* What the exercise asks *
Set down the records below in full, exactly as they read.
++++ Input for this task
(* ===== verification/Application.v ===== *)
(** * The assembled API process

    [create_app] of [src/src/agent_runtime/api/main.py]: what it builds from the settings, the
    stack of middlewares it registers, what the lifespan starts and closes, and a request that
    goes through the whole stack: body limit, tracing, security boundary, routes.

    [GZipMiddleware] re-encodes bodies inside the boundary and changes no status; FastAPI's
    routing, which turns a method, a path and a body into an [endpoint] or a validation error,
    is a parameter ([endpoint_of]), as is the template of the route it matches
    ([route_template]); the stack is the production one, with [SqlAlchemyRunService]. *)

From S2P Require Import Prelude Float64 PyValue States Retry Models Quotas Canonical Telemetry Observability Engine.
From S2P Require Import Credentials Settings RateLimiter Boundary BodyLimit RunService RunPort Schemas Api ApiTheorems Tracing ApiTracing.
Local Open Scope Z_scope.

(** ** Assembly *)

Inductive service_choice := SqlService (quotas : QuotaLimits) (job_timeout_seconds : num) | GivenService.
Inductive sink_choice := SqlSink | NoopSink | GivenSink.
Inductive limiter_choice := RedisLimiter (limit window_seconds : Z) | NoopLimiter | GivenLimiter.
Inductive middleware :=
| GZip (minimum_size level : Z)
| SecurityBoundary
| TraceRequest
| BodyLimit (max_bytes timeout_seconds : Z).
(** What the lifespan closes when the process stops. *)
Inductive resource := RateLimiterClient | DatabaseEngine.

Record application := {
  app_service : service_choice;
  app_sink : sink_choice;
  app_limiter : limiter_choice;
  app_docs : bool;
  app_middlewares : list middleware;
  app_heartbeat : Heartbeat;
  app_closes : list resource;
}.

(** [app.add_middleware] and [@app.middleware]: the one registered last is the outermost. *)
Definition add_middleware (stack : list middleware) (m : middleware) : list middleware := m :: stack.

(** [GET /docs], [/redoc] and [/openapi.json] exist in local mode only. *)
Definition local_docs (s : Settings) : bool := bool_decide (auth_mode s = auth_disabled).

(** Each optional argument of [create_app] replaces a component when it is given. *)
Definition create_app (s : Settings) (run_service rate_limiter audit_sink : bool)
    : application :=
  let registered :=
    (if bool_decide (response_compression_min_bytes s = 0) then []
     else [GZip (response_compression_min_bytes s) (response_compression_level s)])
    ++ [SecurityBoundary; TraceRequest; BodyLimit (max_request_bytes s) (request_body_timeout_seconds s)] in
  {| app_service := if run_service then GivenService
                    else SqlService (from_settings s) (attempt_timeout s);
     app_sink := if audit_sink then GivenSink else if run_service then NoopSink else SqlSink;
     app_limiter := if rate_limiter then GivenLimiter
                    else if bool_decide (auth_mode s = auth_api_key)
                    then RedisLimiter (rate_limit_requests s) (rate_limit_window_seconds s)
                    else NoopLimiter;
     app_docs := local_docs s;
     app_middlewares := foldl add_middleware [] registered;
     app_heartbeat := {| hb_path := heartbeat_path s; hb_component := "api" |};
     app_closes := (if rate_limiter then [] else [RateLimiterClient])
                   ++ (if run_service then [] else [DatabaseEngine]) |}.

(** ** A request through the stack *)

Record http_request := {
  h_raw_headers : list header;
  h_headers : header_list;
  h_messages : list message;
  h_request : Request;
}.

(** What a request leaves behind; no answer when the client has gone. *)
Record outcome_of {Ctx : Type} := {
  o_answer : option Response;
  o_audited : list SecurityAuditRecord;
  o_effects : list (effect Ctx);
  o_db : db;
}.
Arguments outcome_of : clear implicits.

Section Stack.
Context `{Host} `{Pydantic} `{Crypto} (settings : Settings) (check_schema : json → bool)
        (credentials : list CredentialRecord.t) (limiter : string → option RateLimitDecision)
        (sink : SecurityAuditRecord → bool).
Context {Ctx : Type} (inject : Ctx → dict) (extract : dict → Ctx) (start : string → Ctx → Ctx).
Context (endpoint_of : Request → chars → endpoint) (route_template : Request → option string).

(** The context the transaction of an endpoint injects: [submit] and [replay] open a span. *)
Definition database_span (e : endpoint) (current : Ctx) : Ctx :=
  match e with
  | CreateRun _ _ | RunEvaluationRegression _ _ => start "arr.db.run.submit" current
  | ReplayRun _ _ => start "arr.db.run.replay" current
  | _ => current
  end.
Definition transaction_in (now : time) (epoch : Z) (e : endpoint) (current : Ctx) : Tx :=
  {| tx_now := now; tx_epoch := epoch; tx_trace := inject_trace_context inject (database_span e current) |}.

(** The boundary and the routes behind it, in the context of the request's span. *)
Definition behind_trace (now : time) (epoch : Z) (req : Request) (body : chars) (d : db) (current : Ctx)
    : Exchange * db :=
  let e := endpoint_of req body in
  http_exchange settings check_schema (svc := sql_service settings check_schema) credentials limiter sink now
    (transaction_in now epoch e current) req e d.

(** What they record. *)
Definition behind_records (now : time) (epoch : Z) (database_seconds : f64) (req : Request) (body : chars) (d : db)
    (current : Ctx) : list (effect Ctx) :=
  let e := endpoint_of req body in
  let tx := transaction_in now epoch e current in
  let client_id := head (req_client_ids req) in
  boundary_records settings credentials limiter sink
    (λ id, to_response <$> fst (call_app settings check_schema (svc := sql_service settings check_schema) tx id client_id e d))
    (λ id, route_records settings check_schema start database_seconds tx id client_id e d current) now req.

(** [request.scope["route"]] once the request has been answered: the router sets it, when the
    boundary has called the application behind it. *)
Definition matched_route (req : Request) (x : Exchange) : option string :=
  match handled x with Some _ => route_template req | None => None end.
++++++++
* Output for this exercise *
(* ===== verification/Application.v ===== *)
(** * The assembled API process

    [create_app] of [src/src/agent_runtime/api/main.py]: what it builds from the settings, the
    stack of middlewares it registers, what the lifespan starts and closes, and a request that
    goes through the whole stack: body limit, tracing, security boundary, routes.

    [GZipMiddleware] re-encodes bodies inside the boundary and changes no status; FastAPI's
    routing, which turns a method, a path and a body into an [endpoint] or a validation error,
    is a parameter ([endpoint_of]), as is the template of the route it matches
    ([route_template]); the stack is the production one, with [SqlAlchemyRunService]. *)

From S2P Require Import Prelude Float64 PyValue States Retry Models Quotas Canonical Telemetry Observability Engine.
From S2P Require Import Credentials Settings RateLimiter Boundary BodyLimit RunService RunPort Schemas Api ApiTheorems Tracing ApiTracing.
Local Open Scope Z_scope.

(** ** Assembly *)

Inductive service_choice := SqlService (quotas : QuotaLimits) (job_timeout_seconds : num) | GivenService.
Inductive sink_choice := SqlSink | NoopSink | GivenSink.
Inductive limiter_choice := RedisLimiter (limit window_seconds : Z) | NoopLimiter | GivenLimiter.
Inductive middleware :=
| GZip (minimum_size level : Z)
| SecurityBoundary
| TraceRequest
| BodyLimit (max_bytes timeout_seconds : Z).
(** What the lifespan closes when the process stops. *)
Inductive resource := RateLimiterClient | DatabaseEngine.

Record application := {
  app_service : service_choice;
  app_sink : sink_choice;
  app_limiter : limiter_choice;
  app_docs : bool;
  app_middlewares : list middleware;
  app_heartbeat : Heartbeat;
  app_closes : list resource;
}.

(** [app.add_middleware] and [@app.middleware]: the one registered last is the outermost. *)
Definition add_middleware (stack : list middleware) (m : middleware) : list middleware := m :: stack.

(** [GET /docs], [/redoc] and [/openapi.json] exist in local mode only. *)
Definition local_docs (s : Settings) : bool := bool_decide (auth_mode s = auth_disabled).

(** Each optional argument of [create_app] replaces a component when it is given. *)
Definition create_app (s : Settings) (run_service rate_limiter audit_sink : bool)
    : application :=
  let registered :=
    (if bool_decide (response_compression_min_bytes s = 0) then []
     else [GZip (response_compression_min_bytes s) (response_compression_level s)])
    ++ [SecurityBoundary; TraceRequest; BodyLimit (max_request_bytes s) (request_body_timeout_seconds s)] in
  {| app_service := if run_service then GivenService
                    else SqlService (from_settings s) (attempt_timeout s);
     app_sink := if audit_sink then GivenSink else if run_service then NoopSink else SqlSink;
     app_limiter := if rate_limiter then GivenLimiter
                    else if bool_decide (auth_mode s = auth_api_key)
                    then RedisLimiter (rate_limit_requests s) (rate_limit_window_seconds s)
                    else NoopLimiter;
     app_docs := local_docs s;
     app_middlewares := foldl add_middleware [] registered;
     app_heartbeat := {| hb_path := heartbeat_path s; hb_component := "api" |};
     app_closes := (if rate_limiter then [] else [RateLimiterClient])
                   ++ (if run_service then [] else [DatabaseEngine]) |}.

(** ** A request through the stack *)

Record http_request := {
  h_raw_headers : list header;
  h_headers : header_list;
  h_messages : list message;
  h_request : Request;
}.

(** What a request leaves behind; no answer when the client has gone. *)
Record outcome_of {Ctx : Type} := {
  o_answer : option Response;
  o_audited : list SecurityAuditRecord;
  o_effects : list (effect Ctx);
  o_db : db;
}.
Arguments outcome_of : clear implicits.

Section Stack.
Context `{Host} `{Pydantic} `{Crypto} (settings : Settings) (check_schema : json → bool)
        (credentials : list CredentialRecord.t) (limiter : string → option RateLimitDecision)
        (sink : SecurityAuditRecord → bool).
Context {Ctx : Type} (inject : Ctx → dict) (extract : dict → Ctx) (start : string → Ctx → Ctx).
Context (endpoint_of : Request → chars → endpoint) (route_template : Request → option string).

(** The context the transaction of an endpoint injects: [submit] and [replay] open a span. *)
Definition database_span (e : endpoint) (current : Ctx) : Ctx :=
  match e with
  | CreateRun _ _ | RunEvaluationRegression _ _ => start "arr.db.run.submit" current
  | ReplayRun _ _ => start "arr.db.run.replay" current
  | _ => current
  end.
Definition transaction_in (now : time) (epoch : Z) (e : endpoint) (current : Ctx) : Tx :=
  {| tx_now := now; tx_epoch := epoch; tx_trace := inject_trace_context inject (database_span e current) |}.

(** The boundary and the routes behind it, in the context of the request's span. *)
Definition behind_trace (now : time) (epoch : Z) (req : Request) (body : chars) (d : db) (current : Ctx)
    : Exchange * db :=
  let e := endpoint_of req body in
  http_exchange settings check_schema (svc := sql_service settings check_schema) credentials limiter sink now
    (transaction_in now epoch e current) req e d.

(** What they record. *)
Definition behind_records (now : time) (epoch : Z) (database_seconds : f64) (req : Request) (body : chars) (d : db)
    (current : Ctx) : list (effect Ctx) :=
  let e := endpoint_of req body in
  let tx := transaction_in now epoch e current in
  let client_id := head (req_client_ids req) in
  boundary_records settings credentials limiter sink
    (λ id, to_response <$> fst (call_app settings check_schema (svc := sql_service settings check_schema) tx id client_id e d))
    (λ id, route_records settings check_schema start database_seconds tx id client_id e d current) now req.

(** [request.scope["route"]] once the request has been answered: the router sets it, when the
    boundary has called the application behind it. *)
Definition matched_route (req : Request) (x : Exchange) : option string :=
  match handled x with Some _ => route_template req | None => None end.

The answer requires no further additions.